How could the city allow such an intrusion in one of its premier parks?

It turns out that no city agency regulates the placement of ventilation equipment — not the Department of Licenses & Inspections, which issues building permits, nor the Office of Air Management, which administers the city’s noise laws. The air management agency will investigate if someone complains, but it doesn’t take preemptive action to ensure that loud noise doesn’t become a problem, spokesman James Garrow explained in an email. So far, no one has complained to the agency about PMC’s ventilation fans.

In most office buildings, ventilation equipment is located on the roof, out of earshot of people at street level. That’s where the cooling fans were housed before PMC acquired 2400 Market in 2015.

But after PMC snagged Aramark as a lead tenant, the developer agreed to add five floors to the structure, an old car factory that was previously home to the Design Marketplace. Since CenturyLink, which runs the server farm in the basement, was staying put during construction, PMC temporarily relocated its cooling fans to ground level while the work proceeded. And that’s where they remain today.

Although Aramark moved its 1,500 employees into the building over the Christmas holidays, there is no indication that PMC plans to return CenturyLink’s cooling fans to the roof. PMC Vice President Adriano Calvanese, who oversaw the Aramark project, said that running electrical cables to the top of the building — now nine stories — would be a major technical challenge. There might be a way to do it, he acknowledged, “but it would take a lot of money.”

The Schuylkill River Development Corp., which runs the park, isn’t happy with PMC’s decision but has no plans to protest. “It would be nicer if it were quieter, but it doesn’t bother me,” said Joseph Syrnick, the group’s president. “There was already noise.”

The fans and ventilation ducts are unlikely to affect the hearing of anyone who occasionally runs or bikes along the Schuylkill trail, but the noise pollution certainly detracts from the experience of being near the river.

Exposure to noise, however, has long been known to increase stress, said Arline Bronzaft, a New York-based environmental psychologist who is a leading expert on noise pollution. It’s one the main reasons we seek out urban green spaces in the first place. “If you have a park where people are trying to get away from the loud din of the city, why would you impose more noise on them?” Bronzaft asked.

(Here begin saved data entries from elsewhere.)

Lemma settle_all w ph l1 l2 ev br sw :
  (∀ past c code, ph ≠ Exited past c code) →
  Forall (λ t, napping (prog t) ∧ since t ≤ clock w) l2 →
  ∃ w' l2', rtc (sys_step st pub interrupt terminate)
              (mkSys w ph (l1 ++ l2) ev br sw) (mkSys w' ph (l1 ++ l2') ev br sw) ∧
    clock w' = clock w ∧ Forall (λ t, settled (prog t) ∧ since t ≤ clock w) l2'.
Proof.
  intros Hal. revert w l1; induction l2 as [|[s h p] l2 IH]; intros w l1 Hf.
  { exists w, []. by split_and!. }
  inversion Hf as [|? ? [Hp Hs] Hf']; subst. simpl in Hp, Hs.
  destruct (settle (λ w t, mkSys w ph (l1 ++ t :: l2) ev br sw)) with (p := p) (w := w) (s := s)
    (h := h) as (w1 & s1 & h1 & p1 & Hr1 & Hc1 & Hs1 & Hset); [by intros; apply handler_frame|done..|].
  destruct (IH w1 (l1 ++ [mkTask s1 h1 p1])) as (w2 & l2' & Hr2 & Hc2 & Hf2).
  { eapply Forall_impl; [exact Hf'|]. intros t [? ?]. split; [done|lia]. }
  rewrite <- !app_assoc in Hr2. simpl in Hr2.
  exists w2, (mkTask s1 h1 p1 :: l2'). split; [by etrans|]. split; [lia|].
  constructor; [by split|]. eapply Forall_impl; [exact Hf2|]. intros t [? ?]. split; [done|lia].
Qed.
Module RelaySample.
Import Sample IfaceSample ServicesSample.
Definition eth1 : Iface := RepeaterSample.eth1.
Definition st : State := RepeaterSample.st.
Definition env : Env := ResponderSample.env.
(** A response with two records, of which the second is asked for. *)
Definition pkt : Datagram := mkDatagram [Byte.x03] EngineSample.neighbour FamV4 (Some 2).
Definition learned : DnsRecord := sample_record 120.
Definition question : Query := mkQuery (name "Printer.local.") RT_A DNSClass_IN false.
Definition query : Message :=
  mkMessage (mkMetadata 9 MT_Query Op_Query false false) [question] [] [] [].
Definition before : World :=
  mkWorld 0 0 (Cache.with_capacity_and_max_ttl 4 None) MulticastTracker.new [].
Definition handled : World := (run env (handle_datagram st pub pkt) before).2.
(** Another record is learned and the cache is swept. *)
Definition meanwhile : list (Instant * CacheOp) :=
  [(Duration.from_secs 20, OpInsert (A_record "camera.local." 30 9) (Some 3));
   (Duration.from_secs 55, OpEvict)].
(** One minute later. *)
Definition later : World :=
  mkWorld 9 (Duration.from_secs 60) (cache_ops meanwhile (w_cache handled)).2
    MulticastTracker.new [].

Lemma pkt_accepted : accepted st pkt.
Proof.
  split; [reflexivity|]. split; [by intros i [<-|[<-|[]]]|]. split; [reflexivity|].
  by right.
Qed.

Definition reply : list DnsRecord := (run env (candidate_answers st query eth1 pub) later).1.

Lemma learn_then_answer_witness :
  length reply = 1%nat ∧ ∃ r', In r' reply ∧ same_key r' learned.
Proof.
  split; [vm_compute; reflexivity|].
  apply (learn_then_answer env st pub pkt
    (mkMessage (mkMetadata 0 MT_Response Op_Query true false) [] [other_record; learned] [] [])
    [other_record] learned [] eth0 before meanwhile later eth1 query question);
    try reflexivity; try done.
  - exact (proj1 (proj2 (build_ok _ _ _ _ build_eq))).
  - apply pkt_accepted.
  - intros r2 [<-|[]]. split; [|by intros [? _]].
    assert (Hf : bool_decide (key_of (A_record "camera.local." 30 9) ≡ key_of learned) = false)
      by (vm_compute; reflexivity).
    exact (bool_decide_eq_false_1 _ Hf).
  - intros t [?|[Hin|[]]]; [done|]. injection Hin as <-. by vm_compute.
  - by left.
  - split; [reflexivity|by right].
Defined.
End RelaySample.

The Schuylkill trail isn’t the only park bombarded with the noise from cooling fans. The new viaduct Rail Park is sandwiched between two immense buildings that house equipment that support the internet. They’re located near the former Reading Railroad line for the same reason CenturyLink is at 2400 Market: Most of the nation’s fiber optic cable runs alongside rail lines. As we store more of our information in the cloud, urban server farms are likely to proliferate.

Philadelphia’s Rail Park has tried to mitigate the noise from the server farms. The steel panel at the entrance, which tells the story of the Reading Viaduct, doubles as a sound baffle, reducing the intrusion slightly.

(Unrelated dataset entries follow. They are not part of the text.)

(** A sub-index, with the keys of [NepseIndexModel]. *)
Module SubIndex.
Record t (num : Type) : Type := mk {
  index : string;
  currentValue : num;
  previousValue : num;
  pointChange : num;
  percentageChange : num;
}.
Arguments mk {num}.
Arguments index {num}.
Arguments currentValue {num}.
Arguments previousValue {num}.
Arguments pointChange {num}.
Arguments percentageChange {num}.
End SubIndex.

(** The client [nepse]: what each of its methods yields when
    [main.py] calls it.  [Json] is the type of the data that the two symbol
    routes pass through; [None] is Python's [None]. *)
Record Nepse (num Json : Type) : Type := {
  getCompanyList : result (list Company.t);
  getTopTenTurnoverScrips : result (list (TurnoverScrip.t num));
  getTopTenTransactionScrips : result (list (TransactionScrip.t num));
  getTopTenTradeScrips : result (list (TradeScrip.t num));
  getTopGainers : result (list (Mover.t num));
  getTopLosers : result (list (Mover.t num));
  getPriceVolume : result (list PriceVolume.t);
  getNepseSubIndices : result (list (SubIndex.t num));
  getDailyScripPriceGraph : string → result Json;
  getSymbolMarketDepth : string → result (option Json);
}.
Arguments getCompanyList {num Json}.
Arguments getTopTenTurnoverScrips {num Json}.
Arguments getTopTenTransactionScrips {num Json}.
Arguments getTopTenTradeScrips {num Json}.
Arguments getTopGainers {num Json}.
Arguments getTopLosers {num Json}.
Arguments getPriceVolume {num Json}.
Arguments getNepseSubIndices {num Json}.
Arguments getDailyScripPriceGraph {num Json}.
Arguments getSymbolMarketDepth {num Json}.

(** * The records that the aggregator builds *)

(** [company_details] *)
Module ScripDetails.
Record t (num : Type) : Type := mk {
  symbol : string;
  sectorName : string;
  totalTurnover : num;
  totalTrades : num;
  totalTradeQuantity : num;
  pointChange : num;
  percentageChange : num;
  ltp : num;
}.
Arguments mk {num}.
Arguments symbol {num}.
Arguments sectorName {num}.
Arguments totalTurnover {num}.
Arguments totalTrades {num}.
Arguments totalTradeQuantity {num}.
Arguments pointChange {num}.
Arguments percentageChange {num}.
Arguments ltp {num}.
End ScripDetails.

(** The value of [sector_details[sector]] *)
Module SectorDetails.
Record t (num : Type) : Type := mk {
  totalTrades : num;
  totalTradeQuantity : num;
  totalTurnover : num;
  index : SubIndex.t num;
  sectorName : string;
}.
Arguments mk {num}.
Arguments totalTrades {num}.
Arguments totalTradeQuantity {num}.
Arguments totalTurnover {num}.
Arguments index {num}.
Arguments sectorName {num}.
End SectorDetails.

(** What [get_trade_turnover_transaction_subindices] returns. *)
Record Statistics (num : Type) : Type := {
  scripsDetails : PyDict.dict (ScripDetails.t num);
  sectorsDetails : PyDict.dict (SectorDetails.t num);
}.
Arguments scripsDetails {num}.
Arguments sectorsDetails {num}.

(** * The routes *)

Section Routes.
Context {num Json : Type}.
(** Python's [0] and [+] on the JSON numbers. *)
Variable zero : num.
Variable add : num → num → num.
(** Python's [str(e)]. *)
Variable str : exn → string.
Variable nepse : Nepse num Json.

(** ** The two routes with a [symbol] path parameter *)

Definition get_daily_scrip_price_graph (symbol : string) : result Json :=
  try_except
    (getDailyScripPriceGraph nepse symbol)
    (fun e =>
       Raise (HTTPException 404
                ("Data for symbol " +:+ symbol +:+ " not found: " +:+ str e))).

Definition get_market_depth (symbol : string) : result Json :=
  try_except
    (data ← getSymbolMarketDepth nepse symbol;
     match data with
     | None =>
         Raise (HTTPException 404
                  ("Market depth for " +:+ symbol +:+ " not available"))
     | Some data => Ok data
     end)
    (fun e =>
       match e with
       | JSONDecodeError _ =>
           Raise (HTTPException 404 ("Invalid data received for " +:+ symbol))
       | _ =>
           Raise (HTTPException 500 ("Error fetching market depth: " +:+ str e))
       end).

(** ** The statistics aggregator *)

Definition _get_nepse_sub_indices : result (PyDict.dict (SubIndex.t num)) :=
  objs ← getNepseSubIndices nepse;
  for_in objs
    (fun response obj => Ok (PyDict.set response (SubIndex.index obj) obj))
    PyDict.empty.

(** this is done since nepse sub indices and sector name are different *)
Definition sector_mapper : PyDict.dict string :=
  [ ("Commercial Banks", "Banking SubIndex");
    ("Development Banks", "Development Bank Index");
    ("Finance", "Finance Index");
    ("Hotels And Tourism", "Hotels And Tourism Index");
    ("Hydro Power", "HydroPower Index");
    ("Investment", "Investment Index");
    ("Life Insurance", "Life Insurance");
    ("Manufacturing And Processing", "Manufacturing And Processing");
    ("Microfinance", "Microfinance Index");
    ("Mutual Fund", "Mutual Fund");
    ("Non Life Insurance", "Non Life Insurance");
    ("Others", "Others Index");
    ("Tradings", "Trading Index") ]%string.

Section Join.
(** The indexes by symbol of the leaders, the gainers and the losers. *)
Variable turnover : PyDict.dict (TurnoverScrip.t num).
Variable transaction : PyDict.dict (TransactionScrip.t num).
Variable trade : PyDict.dict (TradeScrip.t num).
Variable gainers losers : PyDict.dict (Mover.t num).

(** The body of the loop over [companies.items()], up to the assignment
    to [scrips_details[symbol]]. *)
Definition company_details (symbol : string) (company : Company.t)
  : result (ScripDetails.t num) :=
  totalTurnover ←
    (if PyDict.contains turnover symbol
     then o ← PyDict.getitem turnover symbol; Ok (TurnoverScrip.turnover o)
     else Ok zero);
  totalTrades ←
    (if PyDict.contains transaction symbol
     then o ← PyDict.getitem transaction symbol; Ok (TransactionScrip.totalTrades o)
     else Ok zero);
  totalTradeQuantity ←
    (if PyDict.contains transaction symbol
     then o ← PyDict.getitem trade symbol; Ok (TradeScrip.shareTraded o)
     else Ok zero);
  '(pointChange, percentageChange, ltp) ←
    (if PyDict.contains gainers symbol
     then o1 ← PyDict.getitem gainers symbol;
          o2 ← PyDict.getitem gainers symbol;
          o3 ← PyDict.getitem gainers symbol;
          Ok (Mover.pointChange o1, Mover.percentageChange o2, Mover.ltp o3)
     else if PyDict.contains losers symbol
     then o1 ← PyDict.getitem losers symbol;
          o2 ← PyDict.getitem losers symbol;
          o3 ← PyDict.getitem losers symbol;
          Ok (Mover.pointChange o1, Mover.percentageChange o2, Mover.ltp o3)
     else Ok (zero, zero, zero));
  Ok {| ScripDetails.symbol := symbol;
        ScripDetails.sectorName := Company.sectorName company;
        ScripDetails.totalTurnover := totalTurnover;
        ScripDetails.totalTrades := totalTrades;
        ScripDetails.totalTradeQuantity := totalTradeQuantity;
        ScripDetails.pointChange := pointChange;
        ScripDetails.percentageChange := percentageChange;
        ScripDetails.ltp := ltp |}.

(** The loop over [companies.items()]. *)
Definition build_scrips_details (companies : PyDict.dict Company.t)
  : result (PyDict.dict (ScripDetails.t num)) :=
  for_in (PyDict.items companies)
    (fun scrips_details '(symbol, company) =>
       details ← company_details symbol company;
       Ok (PyDict.set scrips_details symbol details))
    PyDict.empty.

End Join.

(** The inner loop over [scrips_details.values()]: the three running
    totals of one sector. *)
Definition sector_totals (scrips_details : PyDict.dict (ScripDetails.t num))
    (sector : string) : num * num * num :=
  foldl
    (fun '(total_trades, total_trade_quantity, total_turnover) scrip_details =>
       if decide (ScripDetails.sectorName scrip_details = sector)
       then (add total_trades (ScripDetails.totalTrades scrip_details),
             add total_trade_quantity (ScripDetails.totalTradeQuantity scrip_details),
             add total_turnover (ScripDetails.totalTurnover scrip_details))
       else (total_trades, total_trade_quantity, total_turnover))
    (zero, zero, zero)
    (PyDict.values scrips_details).

(** The loop over [sectors].  Python does not fix the order in which a set
    is traversed; [sectors] arrives here in the order of the traversal,
    which neither the success of the loop nor the lookups in its result
    depend on ([build_sector_details_order]). *)
Definition build_sector_details
    (sector_sub_indices : PyDict.dict (SubIndex.t num))
    (scrips_details : PyDict.dict (ScripDetails.t num))
    (sectors : list string) : result (PyDict.dict (SectorDetails.t num)) :=
  for_in sectors
    (fun sector_details sector =>
       let '(total_trades, total_trade_quantity, total_turnover) :=
         sector_totals scrips_details sector in
       label ← PyDict.getitem sector_mapper sector;
       index ← PyDict.getitem sector_sub_indices label;
       Ok (PyDict.set sector_details sector
             {| SectorDetails.totalTrades := total_trades;
                SectorDetails.totalTradeQuantity := total_trade_quantity;
                SectorDetails.totalTurnover := total_turnover;
                SectorDetails.index := index;
                SectorDetails.sectorName := sector |}))
    PyDict.empty.

Definition get_trade_turnover_transaction_subindices : result (Statistics num) :=
  companyList ← getCompanyList nepse;
  let companies := PyDict.comprehension Company.symbol id companyList in
  turnoverScrips ← getTopTenTurnoverScrips nepse;
  let turnover := PyDict.comprehension TurnoverScrip.symbol id turnoverScrips in
  transactionScrips ← getTopTenTransactionScrips nepse;
  let transaction := PyDict.comprehension TransactionScrip.symbol id transactionScrips in
  tradeScrips ← getTopTenTradeScrips nepse;
  let trade := PyDict.comprehension TradeScrip.symbol id tradeScrips in
  topGainers ← getTopGainers nepse;
  let gainers := PyDict.comprehension Mover.symbol id topGainers in
  topLosers ← getTopLosers nepse;
  let losers := PyDict.comprehension Mover.symbol id topLosers in
  priceVolume ← getPriceVolume nepse;
  let price_vol_info := PyDict.comprehension PriceVolume.symbol id priceVolume in
  sector_sub_indices ← _get_nepse_sub_indices;
  scrips_details ←
    build_scrips_details turnover transaction trade gainers losers companies;
  let sectors : gset string :=
    list_to_set (map Company.sectorName (PyDict.values companies)) in
  sector_details ←
    build_sector_details sector_sub_indices scrips_details (elements sectors);
  Ok {| scripsDetails := scrips_details; sectorsDetails := sector_details |}.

PMC could take some lessons from the other new corporate headquarters that just opened in Philadelphia, the Comcast Technology Center. The tech giant hired an acoustic consultant to mitigate the noise from its server floor, which vents onto Cuthbert Street. The firm, Metro Acoustics, advised Comcast to buy super-quiet fans and install baffles, said company president Felicia Doggett. “We did that work pre-construction,” she noted.

While PMC won’t be able to eliminate the ventilation noise at 2400 Market, baffling would help, Doggett believes.

The mitigation effort also would benefit PMC. One of the nicest amenities PMC created at 2400 Market is a public promenade that overlooks the Schuylkill trail. PMC hopes to line the walkway with restaurants and outdoor tables. Before they sign leases, prospective tenants may want to take some decibel readings at the southern end near CenturyLink’s fans. My meter showed the noise there is even worse than in the park.